Data extract:

..........

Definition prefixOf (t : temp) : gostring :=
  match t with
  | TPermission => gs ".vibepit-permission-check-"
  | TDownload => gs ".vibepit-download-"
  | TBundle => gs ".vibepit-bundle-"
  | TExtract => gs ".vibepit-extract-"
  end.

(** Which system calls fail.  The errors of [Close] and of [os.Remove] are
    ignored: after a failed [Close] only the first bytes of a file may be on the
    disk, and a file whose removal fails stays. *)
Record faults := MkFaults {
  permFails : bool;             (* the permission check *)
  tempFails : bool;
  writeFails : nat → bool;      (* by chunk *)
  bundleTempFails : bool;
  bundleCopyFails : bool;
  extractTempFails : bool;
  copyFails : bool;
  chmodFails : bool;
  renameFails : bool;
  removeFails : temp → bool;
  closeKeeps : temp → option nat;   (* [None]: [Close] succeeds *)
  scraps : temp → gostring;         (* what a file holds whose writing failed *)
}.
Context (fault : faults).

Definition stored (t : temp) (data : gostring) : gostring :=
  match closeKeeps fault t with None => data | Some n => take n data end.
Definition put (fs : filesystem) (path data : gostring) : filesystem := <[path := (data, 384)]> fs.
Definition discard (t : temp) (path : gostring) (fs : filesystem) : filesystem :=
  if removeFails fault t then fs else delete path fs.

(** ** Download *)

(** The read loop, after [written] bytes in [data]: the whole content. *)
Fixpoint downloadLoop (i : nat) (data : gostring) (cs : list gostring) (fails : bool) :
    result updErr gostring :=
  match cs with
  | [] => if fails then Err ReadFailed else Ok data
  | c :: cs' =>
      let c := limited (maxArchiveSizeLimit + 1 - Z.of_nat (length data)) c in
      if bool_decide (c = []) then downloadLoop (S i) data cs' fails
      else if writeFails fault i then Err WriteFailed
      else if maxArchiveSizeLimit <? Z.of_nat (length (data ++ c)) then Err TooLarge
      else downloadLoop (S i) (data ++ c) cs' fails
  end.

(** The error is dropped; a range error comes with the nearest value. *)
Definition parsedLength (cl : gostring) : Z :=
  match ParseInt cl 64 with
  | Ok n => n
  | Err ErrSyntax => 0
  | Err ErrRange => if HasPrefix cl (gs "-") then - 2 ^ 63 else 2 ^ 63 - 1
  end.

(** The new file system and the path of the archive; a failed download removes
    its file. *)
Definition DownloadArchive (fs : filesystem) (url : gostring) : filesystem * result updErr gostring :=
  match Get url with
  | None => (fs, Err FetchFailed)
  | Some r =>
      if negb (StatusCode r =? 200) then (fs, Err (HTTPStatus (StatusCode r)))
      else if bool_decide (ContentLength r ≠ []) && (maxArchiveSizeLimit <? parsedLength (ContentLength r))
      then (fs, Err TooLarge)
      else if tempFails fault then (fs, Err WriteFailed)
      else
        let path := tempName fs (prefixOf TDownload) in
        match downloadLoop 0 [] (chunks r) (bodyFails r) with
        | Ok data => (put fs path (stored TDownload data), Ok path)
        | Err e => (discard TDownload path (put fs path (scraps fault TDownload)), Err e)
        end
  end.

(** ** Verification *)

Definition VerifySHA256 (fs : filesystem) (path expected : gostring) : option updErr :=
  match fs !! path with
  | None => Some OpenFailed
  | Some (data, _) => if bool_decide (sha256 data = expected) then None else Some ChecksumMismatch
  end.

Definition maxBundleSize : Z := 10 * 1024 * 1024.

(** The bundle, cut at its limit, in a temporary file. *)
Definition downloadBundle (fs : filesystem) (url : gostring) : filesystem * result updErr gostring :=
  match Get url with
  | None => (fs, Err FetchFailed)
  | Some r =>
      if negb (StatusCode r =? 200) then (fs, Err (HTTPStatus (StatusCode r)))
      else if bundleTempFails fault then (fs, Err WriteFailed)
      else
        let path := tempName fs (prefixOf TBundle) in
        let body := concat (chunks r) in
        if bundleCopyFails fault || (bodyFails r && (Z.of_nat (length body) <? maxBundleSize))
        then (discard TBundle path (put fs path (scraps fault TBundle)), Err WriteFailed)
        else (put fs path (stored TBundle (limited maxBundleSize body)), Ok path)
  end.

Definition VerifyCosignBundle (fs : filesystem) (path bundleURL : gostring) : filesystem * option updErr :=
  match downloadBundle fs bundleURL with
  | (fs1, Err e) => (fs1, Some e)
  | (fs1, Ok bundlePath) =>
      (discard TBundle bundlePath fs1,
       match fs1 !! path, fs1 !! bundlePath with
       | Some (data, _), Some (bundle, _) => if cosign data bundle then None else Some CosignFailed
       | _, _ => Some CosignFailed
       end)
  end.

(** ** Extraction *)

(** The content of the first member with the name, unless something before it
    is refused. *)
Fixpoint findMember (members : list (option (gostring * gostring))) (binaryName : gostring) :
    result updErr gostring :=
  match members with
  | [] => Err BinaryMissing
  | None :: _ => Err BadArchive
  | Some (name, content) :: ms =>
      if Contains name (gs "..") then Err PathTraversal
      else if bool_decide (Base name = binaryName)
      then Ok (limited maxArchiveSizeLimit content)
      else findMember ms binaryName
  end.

..........

Task prompt:
Report all lines of the data that include the word "bundleTempFails".

Completed exercise:
  bundleTempFails : bool;
      else if bundleTempFails fault then (fs, Err WriteFailed)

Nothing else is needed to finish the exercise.